Des cas récents et hautement médiatisés mettent en évidence le danger grandissant des fraudes par hypertrucage.

  • Hong Kong : un cadre a fait un virement de 25 millions de dollars après avoir été piégé par un appel vidéo hypertruqué avec son « directeur financier ».
  • Royaume-Uni : des universités britanniques rapportent que des candidats et candidates en ligne ont eu recours à l’hypertrucage lors d’entrevues d’admission.
  • États-Unis : un sénateur américain a été ciblé par un appel vidéo hypertruqué avec un groupe de fraudeurs se faisant passer pour un ministre ukrainien dans une tentative d’obtenir des renseignements politiques critiques.

Au Canada, le secteur bancaire n’est pas à l’abri de ces menaces. L’Association des banquiers canadiens et l’Agence de la consommation en matière financière du Canada (ACFC) ont lancé des avertissements contre les fraudes générées par l’IA. Selon Statistique Canada, les cas de fraude ont presque doublé au cours des dix dernières années, passant de 79 000 en 2012 à 150 000 en 2022.1 L’ACFC rapporte que 15 % de la population canadienne a été victime d’une fraude financière dans les deux dernières années, soit une hausse de 12 % depuis 2023.2 Plusieurs facteurs expliquent cette augmentation. Les techniques de fraude utilisant l’IA, comme les arnaques par hypertrucage et l’ingénierie sociale automatisée, permettent de personnaliser des attaques et de les rendre difficiles à détecter.

Un récent rapport de Gartner prédit que d’ici 2026, 30 % des entreprises ne considéreront plus les solutions de vérification et d’authentification actuelles comme suffisantes ou fiables en raison des hypertrucages.3 Cela met en lumière la sophistication accrue des fraudes générées par l’IA et leurs répercussions sur la sécurité financière. Les fraudeurs ne cessent de perfectionner leur utilisation de l’IA et il devient pressant que les institutions bancaires et les autorités soient en mesure de distinguer le vrai du faux.

Changement dans les stratégies de prévention de la fraude 

Les mécanismes traditionnels de prévention de la fraude, comme les mots de passe, les NIP et les questions de sécurité, ne font plus le poids face aux arnaques générées par l’IA. Les institutions financières doivent passer d’un modèle de détection réactive à un modèle d’atténuation proactive des menaces afin de garder une longueur d’avance sur les malfaiteurs. Les technologies de pointe, comme la détection basée sur l’IA, les outils de détection des hypertrucages et l’authentification multifacteur, permettent de repérer les activités frauduleuses avant qu’elles ne se produisent. Il est essentiel de mettre en place des canaux de communication sécurisée, des systèmes de surveillance continue, des audits réguliers sur les risques de fraude et des formations continues enseignant au personnel et aux utilisateurs et utilisatrices comment repérer les fraudes, les atténuer et les gérer immédiatement.
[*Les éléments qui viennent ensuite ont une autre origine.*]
Inductive ResolveError :=
| BadWait
| LookupFailed (e : ClientError)
| NoBackend (name status : string)
| ResolveCancelled.

Inductive ResolveOutput :=
| RawEndpoint (endpoint : string)
| ResolvedRow (r : row).

Definition service_response (b : body) : ServiceDTO :=
  match b with BodyService s => s | _ => mkServiceDTO "" "" "" "" no_frontend end.

(** The endpoint as the loop forms it. *)
Definition resolve_endpoint (svc : ServiceDTO) : string :=
  let endpoint := HostPortEndpoint (fd_Host (sd_Frontend svc)) (fd_Port (sd_Frontend svc)) in
  if decide (fd_URL (sd_Frontend svc) ≠ "") then fd_URL (sd_Frontend svc) else endpoint.

Definition resolve_row (svc : ServiceDTO) : row :=
  [("name", sd_Name svc); ("kind", sd_Kind svc); ("status", sd_Status svc); ("endpoint", resolve_endpoint svc)].

(** One lookup: its reply, the clock when the reply is in, and whether the
    context is done while the command sleeps after it. *)
Record Attempt := mkAttempt { at_reply : option Response; at_now : Z; at_cancelled : bool }.

(** One round of the loop; [None] is [continue]. *)
Definition resolve_round (raw : bool) (wait deadline : Z) (a : Attempt) : option (result ResolveOutput ResolveError) :=
  match do_request (at_reply a) with
  | Ok b =>
    let svc := service_response b in
    let endpoint := resolve_endpoint svc in
    if decide (sd_Status svc = "ready" ∨ (wait = 0 ∧ raw = false)) then
      Some (if raw
            then if decide (sd_Status svc ≠ "ready") then Err (NoBackend (sd_Name svc) (sd_Status svc))
                 else Ok (RawEndpoint endpoint)
            else Ok (ResolvedRow (resolve_row svc)))
    else if decide (0 < wait ∧ 0 < deadline - at_now a) then
      if at_cancelled a then Some (Err ResolveCancelled) else None
    else if raw then Some (Err (NoBackend (sd_Name svc) (sd_Status svc)))
    else Some (Ok (ResolvedRow (resolve_row svc)))
  | Err e =>
    if decide (0 < wait ∧ 0 < deadline - at_now a ∧ retryableLookupError e = true) then
      if at_cancelled a then Some (Err ResolveCancelled) else None
    else Some (Err (LookupFailed e))
  end.

(** The loop on the lookups to come; [None] when it has not returned yet. *)
Fixpoint resolve_loop (raw : bool) (wait deadline : Z) (attempts : list Attempt) :
  option (result ResolveOutput ResolveError) :=
  match attempts with
  | [] => None
  | a :: attempts =>
    match resolve_round raw wait deadline a with
    | Some r => Some r
    | None => resolve_loop raw wait deadline attempts
    end
  end.

Definition parse_wait (text : string) : option Z :=
  if decide (text ≠ "") then ParseDuration text else Some 0.

(** [services resolve], begun at [now]. *)
Definition resolve (raw : bool) (wait_text : string) (now : Z) (attempts : list Attempt) :
  option (result ResolveOutput ResolveError) :=
  match parse_wait wait_text with
  | None => Some (Err BadWait)
  | Some wait => resolve_loop raw wait (now + wait) attempts
  end.

(** ** Register (register.go) *)

Record RegisterSettings := mkRegisterSettings {
  g_name : string;
  g_kind : string;
  g_app_protocol : string;
  g_backend : string;
  g_http_host : string;
  g_preferred_port : Z;
  g_ttl : Z;
  g_once : bool
}.

(** The options of the long-running registration. *)
Definition register_options (s : RegisterSettings) (socket : string) : RegistrationOptions :=
  mkOptions (g_name s) (g_kind s) (g_app_protocol s) (g_http_host s) (g_backend s) (g_preferred_port s)
    (g_ttl s) true socket.

Inductive OnceError := OnceAddr (e : AddrError) | OncePort.

(** The request of [registerOnce]. *)
Definition once_request (s : RegisterSettings) : result RegisterRequest OnceError :=
  match SplitHostPort (g_backend s) with
  | Err e => Err (OnceAddr e)
  | Ok (host, portStr) =>
    match Atoi portStr with
    | None => Err OncePort
    | Some port =>
      Ok (mkRegisterRequest (g_name s) (g_kind s) (g_app_protocol s) "manual" (mkBackendDTO host port)
            (if decide (g_preferred_port s ≠ 0) then g_preferred_port s else 0) (g_ttl s) (g_http_host s))
    end
  end.

Definition once_endpoint (f : FrontendDTO) : string :=
  if decide (fd_URL f = "") then JoinHostPort (fd_Host f) (Itoa (fd_Port f)) else fd_URL f.

(** The rows of the two modes; the time is formatted by [fmt_time]. *)
Definition once_row (fmt_time : Z → string) (resp : RegisterResponse) : row :=
  [("name", rp_Name resp); ("endpoint", once_endpoint (rp_Frontend resp));
   ("registration_id", rp_RegistrationID resp);
   ("expires_at", match rp_ExpiresAt resp with Some t => fmt_time (rfc3339 t) | None => "" end)].

Definition emitRow (fmt_time : Z → string) (info : RegistrationInfo) : row :=
  [("name", ri_Name info); ("endpoint", ri_Endpoint info); ("registration_id", ri_RegistrationID info);
   ("expires_at", if decide (ri_ExpiresAt info = 0) then "" else fmt_time (ri_ExpiresAt info))].

(** ** Doctor (doctor.go) *)

Record Check := mkCheck { ck_Name : string; ck_Status : string; ck_Detail : string }.

Section Doctor.
Context {E : Type} `{DockerAPI E}.

(** What the checks find: the reply of the daemon, what [NewClient] returns and
    whether the probe's context ends while it waits, the address of a loopback
    listener, the socket's directory. *)
Record Findings := mkFindings {
  fi_health : option Response;
  fi_version : string;
  fi_client : option E;
  fi_cancelled : nat → bool;
  fi_loopback : option string;
  fi_mkdir : bool;
  fi_create_temp : bool
}.

Definition probe_check (r : result ProbeResult ProbeError) : Check :=
  match r with
  | Err _ => mkCheck "docker-publication-probe" "fail" "error"
  | Ok res =>
    if pr_Skipped res then mkCheck "docker-publication-probe" "skip" (pr_Detail res)
    else if pr_Supported res then mkCheck "docker-publication-probe" "ok" (pr_Detail res)
    else mkCheck "docker-publication-probe" "fail"
           (pr_Detail res +:+ "; devmesh will not auto-register containers exposed beyond loopback")
  end.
Les institutions devraient aussi intégrer une « équipe rouge » dans leurs stratégies de prévention. Il s’agit d’une équipe spécialisée de professionnel(le)s en cybersécurité qui simule des attaques et des tentatives de fraude au sein d’une entreprise pour repérer les vulnérabilités. L’équipe rouge joue le rôle d’antagoniste en exécutant des arnaques avec des hypertrucages, l’ingénierie sociale ou l’IA afin d’évaluer l’état de préparation de l’organisation. Les constats tirés de ces simulations aident l’organisation à comprendre ses faiblesses et les aspects qu’elle doit améliorer, à perfectionner ses algorithmes de détection et à mettre à jour son programme de formation interne. Ces simulations de crise permettent d’atténuer les risques de façon proactive.
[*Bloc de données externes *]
Lemma CheckFrontendRange_predicts_witness :
  (CheckFrontendRange (alloc_io "/t") d0 = None ∨
   CheckFrontendRange (alloc_io "/t") d0 = Some CodePortExhausted) ∧
  (CheckFrontendRange (alloc_io "/t") d0 = Some CodePortExhausted ↔
   (EnsureTCPRuntime (alloc_io "/t") (d_Runtime d0) (d_World d0) "api" 0).2 =
     Err (ErrPortExhausted (c_TCPFrontendMin (d_cfg d0)) (c_TCPFrontendMax (d_cfg d0)))).
Proof.
  apply (CheckFrontendRange_predicts d0 (alloc_io "/t") "api" d0_inv); reflexivity.
Defined.

Lemma NewDaemon_listeners_witness :
  [] = (if hc_Enabled (c_HTTP example_cfg) then [hc_HTTPAddr (c_HTTP example_cfg)] else []) ++
       (if decide (hc_CertFile (c_HTTP example_cfg) = "") then [] else [hc_HTTPSAddr (c_HTTP example_cfg)]) ∧
  daemon_inv d0 ∧ d_Registry d0 = ∅ ∧ m_entries (d_Lease d0) = ∅ ∧ w_bound (d_World d0) = ∅.
Proof. exact (NewDaemon_listeners start_io ∅ example_cfg ∅ [] (Ok d0) d0_eq). Defined.

Lemma requested_lease_bounds_witness :
  prepare d0 (with_ttl 60 p1) env1 = Ok (with_lease (60 * Second) prepared1.1) ∧
  prepare d0 (with_ttl 18446744077 p1) env1 = Ok (with_lease 3290448384 prepared1.1).
Proof.
  destruct (requested_lease_bounds d0 p1 env1 prepared1.1 60) as (Hin & _ & Hover).
  - reflexivity.
  - discriminate.
  - split; [reflexivity|]. vm_compute; discriminate.
  - split; [apply Hin; lia|exact Hover].
Defined.

(** ** Registry and leases *)

Lemma List_spec_witness :
  (∀ `{MapRange} rec, rec ∈ List (d_Registry d2) ↔ Resolve (d_Registry d2) (r_Name rec) = Some rec) ∧
  (∀ `{MapRange}, StronglySorted by_name (List (d_Registry d2)) ∧ NoDup (r_Name <$> List (d_Registry d2))) ∧
  (∀ R1 R2 : MapRange, @List R1 (d_Registry d2) = @List R2 (d_Registry d2)).
Proof. exact (List_spec (d_Registry d2) (inv_registry_wf d2 d2_inv)). Defined.

(** A lease that is added, renewed in time and left to expire. *)
Definition lease_trace : list (Z * op) :=
  [(10, OpAdd "ID" "api" "process:ID" "tok" (3 * Second)); (20, OpRenew "ID" "tok")].
Definition lease_entry : Entry := mkEntry "ID" "api" "process:ID" "tok" (3 * Second) (20 + 3 * Second).
Definition lease_end : Manager :=
  apply_op 20 (apply_op 10 (Lease.NewManager 0) (OpAdd "ID" "api" "process:ID" "tok" (3 * Second)))
    (OpRenew "ID" "tok").

Lemma lease_run : steps 0 (Lease.NewManager 0) lease_trace 20 lease_end.
Proof. by repeat (constructor; [done|]); constructor. Qed.

Lemma lease_never_outlives_ttl_witness :
  le_RegistrationID lease_entry = "ID" ∧ 0 < le_TTL lease_entry ∧
  le_ExpiresAt lease_entry ≤ 20 + le_TTL lease_entry.
Proof.
  apply (lease_never_outlives_ttl 0 0 lease_trace 20 lease_end); [exact lease_run|reflexivity].
Defined.

Lemma expired_lease_stays_dead_witness :
  let m' := apply_op (9 * Second) lease_end (OpRenew "ID" "tok") in
  Lease.Get m' "ID" = None ∨ Lease.Get m' "ID" = Some lease_entry.
Proof.
  apply (expired_lease_stays_dead (8 * Second) lease_end [(9 * Second, OpRenew "ID" "tok")]
           (9 * Second)).
  - apply steps_cons; [by vm_compute|apply steps_nil].
  - by repeat constructor.
  - reflexivity.
  - unfold expired. by vm_compute.
Defined.

(** ** State and ports *)

Definition store0 : Store := mkStore "/state.json" (mkModel 1 ∅) false.

Lemma store0_inv : store_inv store0 ∅.
Proof. by apply store_inv_empty. Qed.

Definition save_io : SaveIO := mkSaveIO "/.state-1.tmp" None.

Lemma save_io_fresh : io_fresh save_io "/state.json" ∅.
Proof. by split. Qed.

Definition stored : Store * FS * option stage := SetPort save_io store0 ∅ "api" 15000.

Lemma SetPort_durable_witness :
  reload "/state.json" stored.1.2 = Some (Snapshot stored.1.1) ∧ Port stored.1.1 "api" = 15000 ∧
  (∀ n, n ≠ "api" → Port stored.1.1 n = Port store0 n) ∧ store_inv stored.1.1 stored.1.2.
Proof.
  apply (SetPort_durable save_io store0 ∅ "api" 15000 stored.1.1 stored.1.2).
  - exact store0_inv.
  - exact save_io_fresh.
  - reflexivity.
  - by vm_compute.
  - vm_compute; reflexivity.
Defined.

Definition dirty_store : Store := set_ports {[ "api" := 15000 ]} true store0.

Lemma save_crash_atomic_witness :
  (saveLocked save_io dirty_store ∅).1.1 =
    <["/state.json" := MarshalIndent (s_m dirty_store)]> (∅ : FS) ∧
  Forall (λ f, reload "/state.json" f = reload "/state.json" ∅ ∨
               reload "/state.json" f = Some (Snapshot dirty_store))
    (saveLocked save_io dirty_store ∅).1.2.
Proof.
  apply (save_crash_atomic save_io dirty_store ∅ (saveLocked save_io dirty_store ∅).1.1
           (saveLocked save_io dirty_store ∅).1.2 None).
  - split_and!; [|done|done]. apply (bool_decide_eq_true (json_safe _)). vm_compute. reflexivity.
  - exact save_io_fresh.
  - vm_compute. reflexivity.
Defined.

Definition world0 : World := mkWorld (Some store0) ∅ ∅.
Definition alloc0 : Allocator := NewAllocator "127.0.0.1" 15000 15002.
Definition allocated : World * result Allocation AllocError :=
  Allocate alloc0 (alloc_io "/.state-1.tmp") world0 "api" 0.
Definition allocation0 : Allocation :=
  match allocated.2 with Ok al => al | Err _ => mkAllocation 0 0 end.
Aujourd’hui, les institutions financières cherchent une réponse à cette question importante : comment vérifier l’identité quand on ne peut plus faire confiance à ce qu’on voit et à ce qu’on entend?

  • Combattre l’IA par l’IA : si les fraudeurs utilisent l’IA pour lancer des attaques hautement sophistiquées, les institutions financières y répondent au moyen de solutions défensives aussi avancées pour protéger leurs activités et leur clientèle. L’évolution constante des menaces met en évidence l’urgence d’utiliser des technologies de pointe pour garder une longueur d’avance.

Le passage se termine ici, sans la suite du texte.